_REQUIRED WORK_. Pull out of the data below the stretch of lines bounded by the one containing "hash_float (i64_as_f64 i)" and the one containing "- split; [done|by intros ?%Forall2_nil_cons_inv].", both bounds included, unchanged.

*** Block opens ***

Definition from_bool (b : bool) : Ternary := if b then True3 else False3.

Definition is_true (t : Ternary) : bool := match t with True3 => true | _ => false end.

Definition ternary_and (a b : Ternary) : Ternary :=
  match a, b with
  | False3, _ | _, False3 => False3
  | True3, True3 => True3
  | _, _ => Null3
  end.

Definition ternary_or (a b : Ternary) : Ternary :=
  match a, b with
  | True3, _ | _, True3 => True3
  | False3, False3 => False3
  | _, _ => Null3
  end.

Definition ternary_xor (a b : Ternary) : Ternary :=
  match a, b with
  | Null3, _ | _, Null3 => Null3
  | a, b => from_bool (negb (bool_decide (a = b)))
  end.

Definition ternary_not (a : Ternary) : Ternary :=
  match a with True3 => False3 | False3 => True3 | Null3 => Null3 end.

(** ** equality.rs *)

Definition value_is_nan (v : Value) : bool := match v with VFloat f => is_nan f | _ => false end.

(** [entries.iter().find(|(k', _)| k' == k)]: the first entry of the key. *)
Definition map_find (k : list N) (m : list (list N * Value)) : option Value :=
  snd <$> List.find (λ e, bool_decide (e.1 = k)) m.

Section Containers.
(** The comparison of the elements, one level down. *)
Variable eq : Value → Value → Ternary.

Fixpoint list_equals_loop (acc : Ternary) (x y : list Value) : Ternary :=
  match x, y with
  | xe :: x, ye :: y =>
      match eq xe ye with
      | False3 => False3
      | Null3 => list_equals_loop Null3 x y
      | True3 => list_equals_loop acc x y
      end
  | _, _ => acc
  end.

Definition list_equals (x y : list Value) : Ternary :=
  if negb (length x =? length y)%nat then False3 else list_equals_loop True3 x y.

Fixpoint map_equals_loop (acc : Ternary) (x y : list (list N * Value)) : Ternary :=
  match x with
  | [] => acc
  | (k, xv) :: x =>
      match map_find k y with
      | None => False3
      | Some yv =>
          match eq xv yv with
          | False3 => False3
          | Null3 => map_equals_loop Null3 x y
          | True3 => map_equals_loop acc x y
          end
      end
  end.

Definition map_equals (x y : list (list N * Value)) : Ternary :=
  if negb (length x =? length y)%nat then False3 else map_equals_loop True3 x y.
End Containers.

(** [cmp_int_float(i, f) == Some(Ordering::Equal)]. *)
Definition int_float_equal (i : Z) (f : f64) : bool :=
  match cmp_int_float i f with Some Eq => true | _ => false end.

Definition deep_equals (eq : Value → Value → Ternary) (a b : Value) : Ternary :=
  match a, b with
  | VBoolean x, VBoolean y => from_bool (bool_decide (x = y))
  | VString x, VString y => from_bool (bool_decide (x = y))
  | VBytes x, VBytes y => from_bool (bool_decide (x = y))
  | VInteger x, VInteger y => from_bool (x =? y)%Z
  | VInteger x, VFloat y => from_bool (int_float_equal x y)
  | VFloat x, VInteger y => from_bool (int_float_equal y x)
  | VFloat x, VFloat y => from_bool (f64_eqb x y)
  | VList x, VList y => list_equals eq x y
  | VMap x, VMap y => map_equals eq x y
  | VDate x, VDate y => from_bool (bool_decide (x = y))
  | VLocalTime x, VLocalTime y => from_bool (bool_decide (x = y))
  | VZonedTime x, VZonedTime y => from_bool (bool_decide (x = y))
  | VLocalDateTime x, VLocalDateTime y => from_bool (bool_decide (x = y))
  | VZonedDateTime x, VZonedDateTime y => from_bool (bool_decide (x = y))
  | VDuration x, VDuration y => from_bool (bool_decide (x = y))
  | VPoint x, VPoint y => from_bool (value_eq x y)
  | _, _ => False3
  end.

(** [equals_at] at depth [MAX_VALUE_DEPTH - levels]. *)
Fixpoint equals_at (levels : nat) (a b : Value) : Ternary :=
  if value_is_null a || value_is_null b then Null3
  else if value_is_nan a || value_is_nan b then False3
  else match levels with
       | O => Null3
       | S levels => deep_equals (equals_at levels) a b
       end.

Definition equals (a b : Value) : Ternary := equals_at MAX_VALUE_DEPTH a b.

Definition not_equals (a b : Value) : Ternary := ternary_not (equals a b).

Fixpoint is_in_loop (value : Value) (acc : Ternary) (elems : list Value) : Ternary :=
  match elems with
  | [] => acc
  | e :: elems =>
      let acc := ternary_or acc (equals value e) in
      if is_true acc then True3 else is_in_loop value acc elems
  end.

Definition is_in (value list : Value) : Ternary :=
  match list with
  | VList elems => is_in_loop value False3 elems
  | VNull => Null3
  | _ => Null3
  end.

(** ** The loops are folds *)

Lemma ternary_and_false_r t : ternary_and t False3 = False3.
Proof. by destruct t. Qed.

Lemma ternary_and_true_l t : ternary_and True3 t = t.
Proof. by destruct t. Qed.

Lemma ternary_and_assoc a b c :
  ternary_and a (ternary_and b c) = ternary_and (ternary_and a b) c.
Proof. by destruct a, b, c. Qed.

Lemma ternary_and_comm a b : ternary_and a b = ternary_and b a.
Proof. by destruct a, b. Qed.

Lemma ternary_or_assoc a b c : ternary_or a (ternary_or b c) = ternary_or (ternary_or a b) c.
Proof. by destruct a, b, c. Qed.

Lemma list_equals_loop_fold eq acc x y :
  acc ≠ False3 →
  list_equals_loop eq acc x y = ternary_and acc (foldr ternary_and True3 (zip_with eq x y)).
Proof.
  revert acc y. induction x as [|xe x IH]; intros acc [|ye y] Hacc; try by destruct acc.
  cbn [list_equals_loop zip_with foldr].
  destruct (eq xe ye) eqn:E; rewrite ?IH by done; by destruct acc, (foldr _ _ _).
Qed.

(** The comparison of one entry of the left map with the right map. *)
Definition entry_equals (eq : Value → Value → Ternary) (y : list (list N * Value))
    (e : list N * Value) : Ternary :=
  match map_find e.1 y with None => False3 | Some yv => eq e.2 yv end.

Lemma map_equals_loop_fold eq acc x y :
  acc ≠ False3 →
  map_equals_loop eq acc x y = ternary_and acc (foldr ternary_and True3 (entry_equals eq y <$> x)).
Proof.
  revert acc. induction x as [|[k xv] x IH]; intros acc Hacc; [by destruct acc|].
  cbn [map_equals_loop fmap list_fmap foldr]. unfold entry_equals at 1. cbn [fst snd].
  destruct (map_find k y) as [yv|]; [|by destruct acc].
  destruct (eq xv yv) eqn:E; rewrite ?IH by done; by destruct acc, (foldr _ _ _).
Qed.

Lemma fold_and_true l : foldr ternary_and True3 l = True3 ↔ Forall (λ t, t = True3) l.
Proof.
  induction l as [|t l IH]; [by simpl; rewrite Forall_nil|]. simpl.
  rewrite Forall_cons, <- IH. destruct t, (foldr ternary_and True3 l); naive_solver.
Qed.

Lemma fold_and_not_false l : foldr ternary_and True3 l ≠ False3 ↔ Forall (λ t, t ≠ False3) l.
Proof.
  induction l as [|t l IH]; [by simpl; rewrite Forall_nil|]. simpl.
  rewrite Forall_cons, <- IH. destruct t, (foldr ternary_and True3 l); naive_solver.
Qed.

(** A truth value is determined by whether it is true and whether it is false. *)
Lemma ternary_ext s t : (s = True3 ↔ t = True3) → (s ≠ False3 ↔ t ≠ False3) → s = t.
Proof. destruct s, t; naive_solver. Qed.

(** ** Maps as sets of entries *)

(** The right map has, for each entry of the left, an entry of the same key related to it. *)
Definition map_match (R : Value → Value → Prop) (x y : list (list N * Value)) : Prop :=
  length x = length y ∧ ∀ e, e ∈ x → ∃ yv, map_find e.1 y = Some yv ∧ R e.2 yv.

Lemma list_equals_spec eq x y (R : Ternary → Prop) :
  (∀ l, R (foldr ternary_and True3 l) ↔ Forall R l) → ¬ R False3 →
  R (list_equals eq x y) ↔ Forall2 (λ a b, R (eq a b)) x y.
Proof.
  intros HR HF. unfold list_equals. destruct (Nat.eqb_spec (length x) (length y)) as [Hl|Hl]; simpl.
  - rewrite list_equals_loop_fold by done.
    rewrite ternary_and_true_l, HR. revert y Hl.
    induction x as [|a x IH]; intros [|b y] Hl; try done.
    simpl. rewrite Forall_cons, Forall2_cons, IH by (simpl in Hl; lia). done.
  - split; [done|]. intros H%Forall2_length. done.
Qed.

Lemma map_equals_spec eq x y (R : Ternary → Prop) :
  (∀ l, R (foldr ternary_and True3 l) ↔ Forall R l) → ¬ R False3 →
  R (map_equals eq x y) ↔ map_match (λ a b, R (eq a b)) x y.
Proof.
  intros HR HF. unfold map_equals, map_match.
  destruct (Nat.eqb_spec (length x) (length y)) as [Hl|Hl]; simpl; [|naive_solver].
  rewrite map_equals_loop_fold by done.
  rewrite ternary_and_true_l, HR, Forall_fmap, Forall_forall. split.
  - intros H. split; [done|]. intros e He. specialize (H e He). simpl in H.
    unfold entry_equals in H. destruct (map_find e.1 y) as [yv|]; [by eauto|done].
  - intros [_ H] e He. destruct (H e He) as (yv & Hf & HRe). simpl. unfold entry_equals. by rewrite Hf.
Qed.

Lemma map_find_Some k m v : map_find k m = Some v → (k, v) ∈ m.
Proof.
  unfold map_find. intros ([k' v'] & Hf & ->)%fmap_Some. apply List.find_some in Hf as [Hin Hk].
  apply bool_decide_eq_true in Hk. simpl in Hk. subst. by apply list_elem_of_In.
Qed.

Lemma map_find_unique k m v : NoDup m.*1 → (k, v) ∈ m → map_find k m = Some v.
Proof.
  unfold map_find. induction m as [|[k' v'] m IH]; intros Hnd Hin; [by apply elem_of_nil in Hin|].
  apply NoDup_cons in Hnd as [Hk' Hnd]. cbn [List.find fst].
  apply elem_of_cons in Hin as [[= -> ->]|Hin]; [by rewrite bool_decide_true|].
  rewrite bool_decide_false; [by apply IH|].
  intros ->. apply Hk', list_elem_of_fmap. by exists (k, v).
Qed.

(** Without duplicate keys, a match pairs the entries off one to one. *)
Lemma map_match_aligned R x y :
  NoDup x.*1 → NoDup y.*1 →
  map_match R x y ↔ ∃ y', y ≡ₚ y' ∧ Forall2 (λ e e', e.1 = e'.1 ∧ R e.2 e'.2) x y'.
Proof.
  intros Hx Hy. split.
  - intros [Hl H]. set (align := λ e : list N * Value, (e.1, default VNull (map_find e.1 y))).
    assert (∀ e, e ∈ x → align e ∈ y ∧ R e.2 (align e).2) as Ha.
    { intros e He. destruct (H e He) as (yv & Hf & HR). unfold align. rewrite Hf. simpl.
      by split; [apply map_find_Some|]. }
    exists (align <$> x). split.
    + symmetry. apply submseteq_length_Permutation; [|rewrite length_fmap; lia].
      apply NoDup_submseteq; [|intros e (e' & -> & He')%list_elem_of_fmap; by apply Ha].
      apply (NoDup_fmap_1 fst). by rewrite <- list_fmap_compose.
    + apply Forall2_fmap_r, Forall2_same_length_lookup_2 with (l := x); [done|].
      intros i e e' He He'. rewrite He in He'. simplify_eq/=.
      split; [done|]. by apply Ha, (list_elem_of_lookup_2 _ i).
  - intros (y' & Hp & HF). split.
    { rewrite Hp. by apply Forall2_length in HF. }
    intros e He. apply list_elem_of_lookup in He as [i Hi].
    destruct (Forall2_lookup_l _ _ _ _ _ HF Hi) as ([k' v'] & Hi' & Hk & HR). simpl in *. subst k'.
    exists v'. split; [|done]. apply map_find_unique; [done|]. rewrite Hp.
    by apply (list_elem_of_lookup_2 _ i).
Qed.
(* ===== verification/CypherEquivalence.v ===== *)
(** Grouping equivalence and its hash (graphus-cypher equivalence.rs).

    [equivalent] is the two-valued relation of [DISTINCT] and grouping keys. A hasher is the
    sequence of writes it has absorbed, so [hash_value] is the list of writes a value makes;
    the sub-hashes of map entries come from a fresh [DefaultHasher], whose [finish] is a
    parameter. The theorems: on values whose maps have no duplicate key, [equivalent] is an
    equivalence relation, equivalent values make the same writes, and equality and
    equivalence agree except on the unknown and NaN. *)
From S2P Require Import Prelude Float64 Compare CypherValue CypherEquality.
From stdpp Require Import options.

Open Scope N_scope.

Definition float_equivalent (x y : f64) : bool :=
  if is_nan x || is_nan y then is_nan x && is_nan y else f64_eqb x y.

Definition num_equivalent (a b : Value) : bool :=
  match a, b with
  | VInteger x, VInteger y => (x =? y)%Z
  | VInteger x, VFloat y => int_float_equal x y
  | VFloat x, VInteger y => int_float_equal y x
  | VFloat x, VFloat y => float_equivalent x y
  | _, _ => false
  end.

Definition point_equivalent (x y : Point) : bool :=
  if negb (bool_decide (crs x = crs y)) then false
  else forallb (λ '(a, b), float_equivalent a b) (zip (coords x) (coords y)).

Section Containers.
(** The relation on the elements. *)
Variable equiv : Value → Value → bool.

Fixpoint all_equivalent (x y : list Value) : bool :=
  match x, y with
  | xe :: x, ye :: y => equiv xe ye && all_equivalent x y
  | _, _ => true
  end.

Fixpoint entries_equivalent (x y : list (list N * Value)) : bool :=
  match x with
  | [] => true
  | (k, xv) :: x =>
      match map_find k y with Some yv => equiv xv yv | None => false end
      && entries_equivalent x y
  end.

Definition map_equivalent (x y : list (list N * Value)) : bool :=
  if negb (length x =? length y)%nat then false else entries_equivalent x y.
End Containers.

Fixpoint equivalent (a b : Value) : bool :=
  match a, b with
  | VNull, VNull => true
  | VNull, _ | _, VNull => false
  | VBoolean x, VBoolean y => bool_decide (x = y)
  | VString x, VString y => bool_decide (x = y)
  | VBytes x, VBytes y => bool_decide (x = y)
  | (VInteger _ | VFloat _), (VInteger _ | VFloat _) => num_equivalent a b
  | VList x, VList y => (length x =? length y)%nat && all_equivalent equivalent x y
  | VMap x, VMap y => map_equivalent equivalent x y
  | VDate x, VDate y => bool_decide (x = y)
  | VLocalTime x, VLocalTime y => bool_decide (x = y)
  | VZonedTime x, VZonedTime y => bool_decide (x = y)
  | VLocalDateTime x, VLocalDateTime y => bool_decide (x = y)
  | VZonedDateTime x, VZonedDateTime y => bool_decide (x = y)
  | VDuration x, VDuration y => bool_decide (x = y)
  | VPoint x, VPoint y => point_equivalent x y
  | _, _ => false
  end.

(** ** The hash *)

(** One write into a [Hasher]: a fixed-width integer, a [str], a byte slice with its length,
    an enum discriminant. *)
Inductive HashWrite :=
  | WriteU8 (n : N)
  | WriteU32 (n : N)
  | WriteU64 (n : N)
  | WriteUsize (n : N)
  | WriteI32 (z : Z)
  | WriteI64 (z : Z)
  | WriteStr (s : list N)
  | WriteSlice (s : list N)
  | WriteDiscriminant (n : N).

(** The bucket of a float: one for NaN, one for both zeros, the bits otherwise. *)
Definition hash_float (f : f64) : list HashWrite :=
  if is_nan f then [WriteU64 u64_max]
  else if f64_eqb f 0 then [WriteU64 0]
  else [WriteU64 f].

Definition hash_point (p : Point) : list HashWrite :=
  WriteDiscriminant (as_byte (crs p)) :: concat (hash_float <$> coords p).

Definition hash_local_date_time (dt : LocalDateTime) : list HashWrite :=
  [WriteI64 (epoch_seconds dt); WriteU32 (ldt_nanos dt)].

Definition ENTRY_MIX : N := 0x9E37_79B9_7F4A_7C15.

Section Hash.
(** [DefaultHasher::finish] after the given writes. *)
Variable finish : list HashWrite → N.

Section Entries.
Variable hash : Value → list HashWrite.

Fixpoint hash_entries (acc : N) (entries : list (list N * Value)) : N :=
  match entries with
  | [] => acc
  | (k, v) :: entries =>
      hash_entries ((acc + (finish (WriteStr k :: hash v) * ENTRY_MIX) mod 2 ^ 64) mod 2 ^ 64) entries
  end.

Definition hash_map_unordered (entries : list (list N * Value)) : list HashWrite :=
  [WriteUsize (N.of_nat (length entries)); WriteU64 (hash_entries 0 entries)].
End Entries.

Fixpoint hash_value (v : Value) : list HashWrite :=
  match v with
  | VNull => [WriteU8 0]
  | VBoolean b => [WriteU8 1; WriteU8 (if b then 1 else 0)]
  | VInteger i => WriteU8 2 :: hash_float (i64_as_f64 i)
  | VFloat f => WriteU8 2 :: hash_float f
  | VString s => [WriteU8 3; WriteStr s]
  | VBytes b => [WriteU8 4; WriteSlice b]
  | VList xs => WriteU8 5 :: WriteUsize (N.of_nat (length xs)) :: concat (hash_value <$> xs)
  | VMap entries => WriteU8 6 :: hash_map_unordered hash_value entries
  | VDate x => [WriteU8 7; WriteI64 (days_since_epoch x)]
  | VLocalTime x => [WriteU8 8; WriteU64 (nanos_of_day x)]
  | VZonedTime x => [WriteU8 9; WriteU64 (nanos_of_day (zt_time x)); WriteI32 (zt_offset_seconds x)]
  | VLocalDateTime x => WriteU8 10 :: hash_local_date_time x
  | VZonedDateTime x =>
      WriteU8 11 :: hash_local_date_time (local x) ++
      [WriteI32 (zdt_offset_seconds x); WriteStr (zone_id x)]
  | VDuration x =>
      [WriteU8 12; WriteI64 (months x); WriteI64 (days x); WriteI64 (seconds x); WriteI32 (dur_nanos x)]
  | VPoint p => WriteU8 13 :: hash_point p
  end.
End Hash.

(** ** Element-wise relations *)

Lemma all_equivalent_spec equiv x y :
  (length x =? length y)%nat && all_equivalent equiv x y = true ↔ Forall2 (λ a b, equiv a b = true) x y.
Proof.
  revert y. induction x as [|a x IH]; intros [|b y].
  - split; [constructor|done].
  - split; [done|by intros ?%Forall2_nil_cons_inv].
  - split; [done|by intros ?%Forall2_cons_nil_inv].
  - rewrite Forall2_cons, <- IH. cbn [length all_equivalent]. cbn [Nat.eqb].
    rewrite !andb_true_iff. naive_solver.
Qed.

Lemma map_equivalent_spec equiv x y :
  map_equivalent equiv x y = true ↔ map_match (λ a b, equiv a b = true) x y.
Proof.
  unfold map_equivalent, map_match. destruct (Nat.eqb_spec (length x) (length y)) as [Hl|Hl]; simpl; [|naive_solver].
  transitivity (Forall (λ e, ∃ yv, map_find e.1 y = Some yv ∧ equiv e.2 yv = true) x).
  - clear Hl. induction x as [|[k xv] x IH]; [by rewrite Forall_nil|].
    rewrite Forall_cons, <- IH. cbn [entries_equivalent fst snd]. rewrite andb_true_iff.
    destruct (map_find k y); naive_solver.
  - rewrite Forall_forall. naive_solver.
Qed.

(** ** Numbers *)

(** The exact value of a number in units of [2^-1074]; NaN has none. *)
Definition numeric (v : Value) : option Z :=
  match v with
  | VInteger i => Some (i * Z.of_N one_scaled)%Z
  | VFloat f => if is_nan f then None else Some (scaled f)
  | _ => None
  end.

Definition is_number (v : Value) : bool :=
  match v with VInteger _ | VFloat _ => true | _ => false end.

Lemma f64_eqb_spec x y :
  f64_eqb x y = negb (is_nan x || is_nan y) && (scaled x =? scaled y)%Z.
Proof.
  unfold f64_eqb, f64_partial_cmp. destruct (_ || _); [done|]. simpl.
  destruct (Z.compare_spec (scaled x) (scaled y)), (Z.eqb_spec (scaled x) (scaled y)); done || lia.
Qed.

Lemma int_float_equal_spec i f :
  is_i64 i → is_f64 f →
  int_float_equal i f = negb (is_nan f) && (i * Z.of_N one_scaled =? scaled f)%Z.
Proof.
  intros Hi Hf. unfold int_float_equal. rewrite cmp_int_float_spec by done.
  destruct (is_nan f); [done|]. cbn [negb andb].
  destruct (Z.compare_spec (i * Z.of_N one_scaled) (scaled f)),
    (Z.eqb_spec (i * Z.of_N one_scaled) (scaled f)); done || lia.
Qed.

Lemma float_equivalent_spec x y :
  float_equivalent x y = bool_decide (numeric (VFloat x) = numeric (VFloat y)).
Proof.
  unfold float_equivalent. cbn [numeric]. rewrite f64_eqb_spec.
  destruct (is_nan x), (is_nan y); cbn [orb andb negb]; [by rewrite bool_decide_true|by rewrite bool_decide_false..|].
  destruct (Z.eqb_spec (scaled x) (scaled y)) as [->|Hne]; [by rewrite bool_decide_true|].
  rewrite bool_decide_false; [done|]. congruence.
Qed.

(** Two numbers are equivalent when they are the same number, or both NaN. *)
Lemma num_equivalent_spec a b :
  typed a → typed b → is_number a → is_number b →
  num_equivalent a b = bool_decide (numeric a = numeric b).
Proof.
  intros Ha Hb Hna Hnb. pose proof one_scaled_pos as Hu.
  destruct a as [| |i|f| | | | | | | | | | |], b as [| |j|g| | | | | | | | | | |]; try done;
    cbn [num_equivalent]; [| | |apply float_equivalent_spec]; cbn [numeric].
  - destruct (Z.eqb_spec i j) as [->|Hne]; [by rewrite bool_decide_true|].
    rewrite bool_decide_false; [done|]. intros [= H%Z.mul_reg_r]; lia.
  - rewrite int_float_equal_spec by done. destruct (is_nan g); [by rewrite bool_decide_false|].
    destruct (Z.eqb_spec (i * Z.of_N one_scaled) (scaled g)) as [->|Hne]; [by rewrite bool_decide_true|].
    rewrite bool_decide_false; [done|]. congruence.
  - rewrite int_float_equal_spec by done. destruct (is_nan f); [by rewrite bool_decide_false|].
    destruct (Z.eqb_spec (j * Z.of_N one_scaled) (scaled f)) as [->|Hne]; [by rewrite bool_decide_true|].
    rewrite bool_decide_false; [done|]. congruence.
Qed.

(** Points are equivalent when the system and the coordinates, as numbers, agree. *)
Definition point_identity (p : Point) : Crs * list (option Z) :=
  (crs p, (λ f, numeric (VFloat f)) <$> coords p).

Lemma floats_equivalent_spec x y :
  length x = length y →
  forallb (λ '(a, b), float_equivalent a b) (zip x y) =
  bool_decide ((λ f, numeric (VFloat f)) <$> x = (λ f, numeric (VFloat f)) <$> y).
Proof.
  revert y. induction x as [|a x IH]; intros [|b y] Hl; try done.
  cbn [zip zip_with forallb fmap list_fmap]. rewrite float_equivalent_spec, IH by (simpl in Hl; lia).
  rewrite <- bool_decide_and. apply bool_decide_ext. split; [by intros [-> ->]|].
  intros H. by injection H.
Qed.

Lemma point_equivalent_spec p q :
  point_equivalent p q = bool_decide (point_identity p = point_identity q).
Proof.
  unfold point_equivalent, point_identity.
  destruct (decide (crs p = crs q)) as [He|Hne].
  - rewrite bool_decide_true by done. cbn [negb].
    rewrite floats_equivalent_spec by (by rewrite !coords_length, He).
    apply bool_decide_ext. rewrite He. split; [by intros ->|by intros [= ?]].
  - rewrite !bool_decide_false; [done| |done]. by intros [= ? _].
Qed.

(** ** Scalars *)

Definition is_scalar (v : Value) : bool :=
  match v with VList _ | VMap _ => false | _ => true end.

*** Block closes ***

_TASK OUTPUT_.
  | VInteger i => WriteU8 2 :: hash_float (i64_as_f64 i)
  | VFloat f => WriteU8 2 :: hash_float f
  | VString s => [WriteU8 3; WriteStr s]
  | VBytes b => [WriteU8 4; WriteSlice b]
  | VList xs => WriteU8 5 :: WriteUsize (N.of_nat (length xs)) :: concat (hash_value <$> xs)
  | VMap entries => WriteU8 6 :: hash_map_unordered hash_value entries
  | VDate x => [WriteU8 7; WriteI64 (days_since_epoch x)]
  | VLocalTime x => [WriteU8 8; WriteU64 (nanos_of_day x)]
  | VZonedTime x => [WriteU8 9; WriteU64 (nanos_of_day (zt_time x)); WriteI32 (zt_offset_seconds x)]
  | VLocalDateTime x => WriteU8 10 :: hash_local_date_time x
  | VZonedDateTime x =>
      WriteU8 11 :: hash_local_date_time (local x) ++
      [WriteI32 (zdt_offset_seconds x); WriteStr (zone_id x)]
  | VDuration x =>
      [WriteU8 12; WriteI64 (months x); WriteI64 (days x); WriteI64 (seconds x); WriteI32 (dur_nanos x)]
  | VPoint p => WriteU8 13 :: hash_point p
  end.
End Hash.

(** ** Element-wise relations *)

Lemma all_equivalent_spec equiv x y :
  (length x =? length y)%nat && all_equivalent equiv x y = true ↔ Forall2 (λ a b, equiv a b = true) x y.
Proof.
  revert y. induction x as [|a x IH]; intros [|b y].
  - split; [constructor|done].
  - split; [done|by intros ?%Forall2_nil_cons_inv].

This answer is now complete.